Russia plans to register a coronavirus vaccine as soon as Aug. 10 to Aug. 12, clearing the way for what its backers say would be the world’s first official approval of an inoculation against the epidemic.
The drug developed by Moscow’s Gamaleya Institute and the Russian Direct Investment Fund may be approved for civilian use within three to seven days of registration by regulators, according to a person familiar with the process, who asked not to be identified because the information isn’t public.
Earlier, the state-run RIA Novosti news service reported the vaccine may be approved by Aug. 15-16.
The Gamaleya Institute and RDIF declined to comment.
No data has been published about the vaccine, which has been touted by its developers as safe and potentially the first to reach the public. It is scheduled to begin Phase 3 trials next week in Russia, Saudi Arabia and the United Arab Emirates.
“Americans were surprised when they heard Sputnik’s beeping. It’s the same with this vaccine. Russia will have got there first,” Kirill Dmitriev, the head of RDIF, said in an interview with CNN.

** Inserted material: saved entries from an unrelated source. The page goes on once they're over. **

(* ===== verification/PingMeasure.v ===== *)
(** * Ping: a whole measurement

    The reply of a host that echoes a request is recognised, with its time
    stamp, its sequence number and the fields of the IP header; from there, what a
    measurement reports about a sequence of packets that are answered or lost. *)

From stdpp Require Import base list list_numbers numbers option strings.
From Stdlib Require Import ZArith Lia.
From S2P Require Import Prelude Bits Blocks Cstr Packet Double Wp Validate Results Ping PingProofs PingRun PingLife.

Open Scope Z_scope.

(** ** Echoes *)

Lemma field_mid (a b c : list Z) off n : off = zlen a → n = zlen b → field (a ++ b ++ c) off n = b.
Proof.
  intros -> ->. unfold field, zlen. rewrite !Nat2Z.id, drop_app_length, take_app_length. done.
Qed.

Lemma zlen_le64 z : zlen (le64 z) = 8.
Proof. done. Qed.
Lemma zlen_le32 z : zlen (le32 z) = 4.
Proof. done. Qed.
Ltac zlens := rewrite ?zlen_app, ?zlen_le64, ?zlen_le32, ?zlen_nil; lia.

(** An echo request with another type and checksum, behind an IP header. *)
Definition echo (type : Z) (hdr cks q : list Z) : list Z := hdr ++ [type; 0] ++ cks ++ drop 4 q.

Lemma echo_msg type hdr cks t c id seq data :
  length c = 2%nat → echo type hdr cks (icmp_msg t c id seq data) = hdr ++ icmp_msg type cks id seq data.
Proof. intros Hc. unfold echo, icmp_msg. by destruct c as [|? [|? [|]]]. Qed.

(** The fields of such a message. *)
Section Fields.
Context (hdr cks ck more : list Z) (type id q idx : Z) (ts : timespec).
Context (Hcks : length cks = 2%nat) (Hck : length ck = 8%nat).
Let data := hdr ++ icmp_msg type cks id q (evdata_bytes ts idx ck ++ more).
Let h := zlen hdr.

Lemma msg_type : field data h 1 = [type].
Proof. exact (field_mid hdr [type] (0 :: cks ++ le16 id ++ be16 q ++ evdata_bytes ts idx ck ++ more) h 1 eq_refl eq_refl). Qed.
Lemma msg_id : field data (h + 4) 2 = le16 id.
Proof.
  unfold data, icmp_msg. rewrite (app_assoc hdr), (app_assoc (hdr ++ _)). apply field_mid; [|done].
  unfold h, zlen. rewrite !length_app, Hcks. change (length (le16 id)) with 2%nat. cbn [length]. lia.
Qed.
Lemma msg_seq : field data (h + 6) 2 = be16 q.
Proof.
  unfold data, icmp_msg. rewrite (app_assoc hdr), (app_assoc (hdr ++ _)), (app_assoc (_ ++ cks)). apply field_mid; [|done].
  unfold h, zlen. rewrite !length_app, Hcks. change (length (le16 id)) with 2%nat. cbn [length]. lia.
Qed.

Researchers and pharmaceutical companies in other countries including the U.S., the U.K., Japan and China are also racing to develop vaccines. AstraZeneca Plc, Moderna Inc. and Pfizer Inc. have begun late-stage testing for COVID-19 vaccines, with initial results from some of the human trials expected as early as October. Phase 3 tests typically take months to run in order to better understand a drug’s effectiveness.

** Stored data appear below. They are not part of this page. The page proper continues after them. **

(* ===== verification/PingCases.v ===== *)
(** * Ping: cases

    Concrete measurements at which the theorems apply, and the inputs on which
    the code does not do what it means to. *)

From stdpp Require Import base list list_numbers numbers option strings.
From Stdlib Require Import ZArith Lia.
From S2P Require Import Prelude Bits Blocks Cstr Packet Double Wp Validate Results Ping PingProofs PingRun PingLife PingMeasure PingMain.

Open Scope Z_scope.

(** ** A measurement *)

Definition ex_cookie : list Z := [1; 2; 3; 4; 5; 6; 7; 8].
Definition ex_params (count size : Z) : params :=
  P 7 0 ex_cookie (Some (str "1001")) None (str "host") None count None true true 1000 true size true.
Definition ex_host (sa : sockaddr) (_ : Z) : list Z :=
  match sa with AF_INET a => print_dec a | _ => str "::" end.
Definition ex_env (t : Z) : env :=
  ENV (TS t 500) (TS t 1000) 42 (Some (AF_INET 0x01020304, 16)) 1 0 true true true true
      (str "V") 1 2 false false ex_host (λ _, str "error").
Definition ex_state : ping := new_state (PB 0x12345 [Some 7%nat] (replicate 4076 (Some 0))) (AF_OTHER 0, 0).
Definition ex_dst : sockaddr := AF_INET 0x08080808.

(** A plain IP header with TTL 64 and a destination. *)
Definition ex_header : list Z := [69; 0; 0; 0; 0; 0; 0; 0; 64; 1; 0; 0; 8; 8; 8; 8; 1; 2; 3; 4].

Definition state_of (d : ping) (o : outcome (unit * ping)) : ping :=
  match o with Done (_, s) => s | Crash _ => d end.

Lemma ex_params_ok n size : 1 ≤ n < 2 ^ 31 → params_ok (ex_params n size).
Proof. done. Qed.
Lemma ex_env_ok n size t : 0 ≤ t < 2 ^ 60 → env_ok (ex_params n size) (ex_env t).
Proof. intros H. split; [by left|]. split; [done|cbn; lia]. Qed.
Lemma ex_packet_ok : packet_ok ex_state.
Proof. exists (replicate 4076 0). by rewrite fmap_replicate. Qed.
Lemma ex_reachable p : reachable p ex_state.
Proof. apply reach_new. exact ex_packet_ok. Qed.

(** The state in which the first packet was sent. *)
Definition ex_started : ping := state_of ex_state (handle (ex_params 3 0) Start (ex_env 10) ex_state).
Definition ex_sending : ping :=
  state_of ex_started (handle (ex_params 3 0) (Resolved None [(ex_dst, 16)]) (ex_env 11) ex_started).

Lemma ex_sending_reachable : reachable (ex_params 3 0) ex_sending.
Proof.
  apply (reach_step _ ex_started (Resolved None [(ex_dst, 16)]) (ex_env 11)).
  - apply (reach_step _ ex_state Start (ex_env 10)); [apply ex_reachable|split; [by apply ex_env_ok|done]|].
    vm_compute. reflexivity.
  - split; [by apply ex_env_ok|done].
  - vm_compute. reflexivity.
Qed.


(** The first packet is lost, the second answered and the third lost: the timer fires three times. *)
Definition ex_next (ev : event_t) (t : Z) (s : ping) : ping := state_of s (handle (ex_params 3 0) ev (ex_env t) s).
Definition ex_second : ping := ex_next Timer 12 ex_sending.
Definition ex_answer : list Z := echo 0 ex_header [0; 0] (last_sent ex_second).
Definition ex_answered : ping := ex_next (Ready4 (Some ex_answer)) 12 ex_second.
Definition ex_third : ping := ex_next Timer 13 ex_answered.
Definition ex_over : ping := ex_next Timer 14 ex_third.
Definition ex_trace : list (event_t * env) :=
  [(Timer, ex_env 12); (Ready4 (Some ex_answer), ex_env 12); (Timer, ex_env 13); (Timer, ex_env 14)].

Lemma ex_answer_ok : recv_ok (valid4 (ex_params 3 0) (base ex_second) ex_answer) ex_answer (ip_hlen ex_answer + 8).
Proof.
  split; [|split; [vm_compute; discriminate|intros _; vm_compute; repeat split; discriminate]].
  apply (bool_decide_unpack (Forall (λ b, 0 ≤ b < 256) ex_answer)). vm_compute. exact I.
Qed.

Lemma ex_trace_steps : steps (ex_params 3 0) ex_sending ex_trace ex_over.
Proof.
  apply (steps_cons _ _ _ _ ex_second); [split; [by apply ex_env_ok|vm_compute; discriminate]|vm_compute; reflexivity|].
  apply (steps_cons _ _ _ _ ex_answered); [split; [by apply ex_env_ok|]|vm_compute; reflexivity|].
  { split; [vm_compute; reflexivity|]. intros data [= <-]. exact ex_answer_ok. }
  apply (steps_cons _ _ _ _ ex_third); [split; [by apply ex_env_ok|vm_compute; discriminate]|vm_compute; reflexivity|].
  apply (steps_cons _ _ _ _ ex_over); [split; [by apply ex_env_ok|vm_compute; discriminate]|vm_compute; reflexivity|].
  constructor.
Qed.

Lemma ping_ends_witness :
  timeouts ex_trace = 3 ∧
  ((busy (se ex_over) = false ∧ outputs (acts ex_over) = (outputs (acts ex_sending) + 1)%nat) ∨
   (busy (se ex_over) = true ∧ event (nw ex_over) = true ∧ ping_timer (nw ex_over) ≠ None ∧
    outputs (acts ex_over) = outputs (acts ex_sending) ∧ timeouts ex_trace ≤ 3 - sentpkts (se ex_sending))).
Proof.
  split; [reflexivity|]. apply (ping_ends (ex_params 3 0) ex_sending).
  - by apply ex_params_ok.
  - apply ex_sending_reachable.
  - vm_compute. reflexivity.
  - unfold ex_trace. repeat (constructor; [done|]). constructor.
  - exact ex_trace_steps.
Defined.

Example ex_trace_over : busy (se ex_over) = false ∧ requests (acts ex_over) = 3 ∧ outputs (acts ex_over) = 1%nat.
Proof. vm_compute. auto. Qed.

(** A packet that is answered after 1.9995 ms and one that is lost. *)
Definition ex_reply : env := ENV (TS 11 2000500) (TS 11 2000500) 42 None 1 0 true true true true
  (str "V") 1 2 false false ex_host (λ _, str "error").
Definition ex_rounds : list round := [R (ex_env 11) (Some (ex_reply, ex_header, [0; 0])); R (ex_env 12) None].

Example ex_entries : entries 64 false false ex_rounds = [str "{ " ++ DBQ "rtt" ++ str ":1.999500 }"].
Proof. vm_compute. reflexivity. Qed.

Lemma ex_rounds_ok : Forall (round_ok 64 ex_host (print_dec 0x01020304)) ex_rounds.
Proof.
  assert (∀ t, 0 ≤ t < 2 ^ 60 → send_ok ex_host (print_dec 0x01020304) (ex_env t)) as Hsend.
  { intros t Ht. split; [done|]. split; [split; [done|cbn; lia]|]. by exists (AF_INET 0x01020304), 16. }
  constructor; [|constructor; [|constructor]]; (split; [by apply Hsend|]); [|done].
  intros e hdr cks [= <- <- <-]. repeat split; vm_compute; done.
Qed.

Lemma ping_measurement_witness :
  ∃ s', (ping_start (ex_params 2 0) (ex_env 10);; dns_cb (ex_params 2 0) (ex_env 11) None [(ex_dst, 16)];;
         play (ex_params 2 0) ex_rounds (ex_env 13)) ex_state = Done (tt, s') ∧
    final (ex_params 2 0) 64 ex_dst ex_host (print_dec 0x01020304) (acts ex_state ++ [Resolve (hostname (ex_params 2 0))])
      (ex_env 13) (replied ex_rounds) (entries 64 false false ex_rounds) s'.
Proof.
  refine (ping_measurement (ex_params 2 0) (ex_env 10) (R (ex_env 11) (Some (ex_reply, ex_header, [0; 0])))
            [R (ex_env 12) None] ex_dst 16 ex_host (print_dec 0x01020304) 64 (ex_env 13) ex_state
            eq_refl _ _ _ _ eq_refl eq_refl _ _ ex_rounds_ok eq_refl (or_introl eq_refl) _ _ eq_refl eq_refl eq_refl
            ex_packet_ok eq_refl eq_refl _); try done; cbn; lia.
Defined.

Lemma ping_isolation_witness :
  ∃ l : list Z, ready_callback4 (ex_params 3 0) (ex_env 12) (Some [69; 0; 0]) ex_state =
                Done (tt, set_packet (Some <$> l) ex_state).
Proof. apply (ping_isolation (ex_params 3 0) (ex_env 12) [69; 0; 0] ex_state); [apply ex_packet_ok|done|done]. Defined.

Lemma fmticmp4_checksum_witness :
  ∃ msg, fmticmp4 (Some <$> replicate 4076 0) 0 1 0 0x12345 ex_cookie true (TS 11 1000) 42 =
           Done (Some <$> (msg ++ drop (length msg) (replicate 4076 0)), clamp_size 8 0) ∧ mkcksum msg = 0.
Proof.
  destruct (fmticmp4_checksum (replicate 4076 0) 0 1 0 0x12345 ex_cookie true (TS 11 1000) 42) as (msg & H1 & H2 & _).
  - reflexivity.
  - reflexivity.
  - unfold ex_cookie. solve_bytes.
  - exists msg. split; [exact H1|exact H2].
Defined.

Definition ex_options : options :=
  OPT true false true 3 0 (Some (str "1001")) None None 1000 None None None (str "host").
Definition ex_made : params * ping :=
  default (ex_params 3 0, ex_state)
    (ping_init (str "/var/spool") (str "data") (str "data/new") false true (new_base 0x12345) (Some ex_cookie)
       (Some ex_options) None 7 true).

Lemma ping_init_slot_witness :
  table (base ex_made.2) !! index ex_made.1 = Some (Some 7%nat) ∧ 1 ≤ interval ex_made.1 ≤ 60000.
Proof.
  destruct (ping_init_slot (str "/var/spool") (str "data") (str "data/new") false true (new_base 0x12345) (Some ex_cookie)
              ex_options None 7 true ex_made.1 ex_made.2) as (H1 & _ & _ & H2 & _).
  - discriminate.
  - vm_compute. reflexivity.
  - split; [exact H1|exact H2].
Defined.

(** ** Departures *)

(** With [-c 0] nothing is written before the line is printed: the result buffer is read
    uninitialised. *)
Theorem ping_zero_packets :
  (ping_start (ex_params 0 0) (ex_env 10);; dns_cb (ex_params 0 0) (ex_env 11) None [(ex_dst, 16)]) ex_state =
  Crash Undefined.
Proof. vm_compute. reflexivity. Qed.

(** A successful resolution without an address leaves the measurement busy for
    ever: no event is pending, it cannot be started and cannot be deleted. *)
Theorem ping_no_address_stuck :
  let p := ex_params 3 0 in
  let s := state_of ex_state ((ping_start p (ex_env 10);; dns_cb p (ex_env 11) None []) ex_state) in
  busy (se s) = true ∧ dnsip (se s) = false ∧ event (nw s) = false ∧ ping_timer (nw s) = None ∧
  outputs (acts s) = 0%nat ∧ ping_start p (ex_env 12) s = Done (tt, s) ∧ ping_delete p s = Done (false, s).
Proof. vm_compute. auto 10. Qed.

(** After the first reply, packets that are lost leave no trace in the results. *)
Theorem late_losses_unreported T lost rs :
  Forall (λ r, r_reply r = None) rs → entries T true lost rs = [].
Proof. induction 1 as [|r rs Hr _ IH]; [done|]. cbn [entries]. by rewrite Hr. Qed.

Lemma late_losses_unreported_witness : entries 64 true false [R (ex_env 12) None; R (ex_env 13) None] = [].
Proof. apply late_losses_unreported. repeat constructor. Defined.

(** Over IPv6 a duplicate moves the expected sequence number on, so that the
    reply to the packet that was just sent counts as a duplicate too. *)
Definition ex_params6 : params :=
  P 7 0 ex_cookie None None (str "host") None 3 None false true 1000 false 0 true.
Definition ex_sending6 : ping :=
  state_of ex_state ((ping_start ex_params6 (ex_env 10);;
                      dns_cb ex_params6 (ex_env 11) None [(AF_INET6 [0x2001; 0xdb8; 0; 0; 0; 0; 0; 1], 28)]) ex_state).
Definition ex_late : list Z := take 6 (echo ICMP6_ECHO_REPLY [] [0; 0] (last_sent ex_sending6)) ++ [0; 0] ++
                               drop 8 (echo ICMP6_ECHO_REPLY [] [0; 0] (last_sent ex_sending6)).
Theorem ping6_duplicate_shifts :
  let s := state_of ex_state
    ((ready_callback6 ex_params6 (ex_env 12) (Some (ex_late, [HopLimit 64]));;
      ready_callback6 ex_params6 (ex_env 12)
        (Some (echo ICMP6_ECHO_REPLY [] [0; 0] (last_sent ex_sending6), [HopLimit 64]))) ex_sending6) in
  seq (se ex_sending6) = 1 ∧ seq (se s) = 3 ∧ got_reply (se s) = false ∧
  ∃ b t1 t2, result (rb s) = Some b ∧
    load_cstr b = Done (str "{ " ++ DBQ "dup" ++ str ":1, " ++ t1 ++ str " }, { " ++ DBQ "dup" ++ str ":1, " ++ t2 ++ str " }").
Proof.
  split; [vm_compute; reflexivity|]. split; [vm_compute; reflexivity|]. split; [vm_compute; reflexivity|].
  eexists _, (DBQ "rtt" ++ str ":999.999500, " ++ DBQ "src_addr" ++ str ":" ++ DBQ "::"),
            (DBQ "rtt" ++ str ":999.999500, " ++ DBQ "src_addr" ++ str ":" ++ DBQ "::").
  split; vm_compute; reflexivity.
Qed.

(** A reply of a type that is neither a request nor a reply ends the wait for
    the current packet but leaves its timer set.  When the measurement is started
    again before that timer fires, the timer ends it: a line is printed although the
    name was not resolved and no packet sent. *)
Theorem ping_stale_timer :
  let p := ex_params 1 0 in
  let s1 := state_of ex_state ((ping_start p (ex_env 10);; dns_cb p (ex_env 11) None [(ex_dst, 16)]) ex_state) in
  let s2 := state_of ex_state (ready_callback4 p (ex_env 12) (Some (echo 3 ex_header [0; 0] (last_sent s1))) s1) in
  let s3 := state_of ex_state ((ping_start p (ex_env 12);; handle p Timer (ex_env 12)) s2) in
  busy (se s2) = false ∧ ping_timer (nw s2) ≠ None ∧ outputs (acts s2) = 1%nat ∧
  busy (se s3) = false ∧ dnsip (se s3) = true ∧ outputs (acts s3) = 2%nat.
Proof. vm_compute. repeat split; discriminate. Qed.

(** The buffer for replies is smaller than the largest reply: for more than 4048
    bytes of data the size that is reported is not the size that was sent. *)
Theorem ping_large_reply :
  let p := ex_params 1 4068 in
  let s1 := state_of ex_state ((ping_start p (ex_env 10);; dns_cb p (ex_env 11) None [(ex_dst, 16)]) ex_state) in
  let s2 := state_of ex_state (ready_callback4 p (ex_env 12) (Some (echo 0 ex_header [0; 0] (last_sent s1))) s1) in
  cursize (se s2) = 4068 ∧ got_reply (se s2) = true ∧ size (lr s2) = 4048.
Proof. vm_compute. auto. Qed.

(** The time stamp of a reply is taken as it comes: one that was changed on the
    way makes the subtraction overflow. *)
Theorem ping_stamp_overflow :
  let q := last_sent ex_sending in
  let forged := echo 0 ex_header [0; 0] (take 8 q ++ le64 (- 2 ^ 63) ++ drop 16 q) in
  ready_callback4 (ex_params 3 0) (ex_env 12) (Some forged) ex_sending = Crash Undefined.
Proof. vm_compute. reflexivity. Qed.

The Russian vaccine will be provided to health professionals before clinical trials are complete, Health Minister Mikhail Murashko said in an interview with state television on Saturday. He and other officials have said the vaccine won’t be widely available before late in the year.
Scores of Russia’s business and political elite were given access to the experimental vaccine as early as April, according to people familiar with the effort. Military volunteers completed Phase 2 trials of the drug last week
Russia this week approved clinical trials for a second vaccine, developed by the Vector laboratory in Novosibirsk.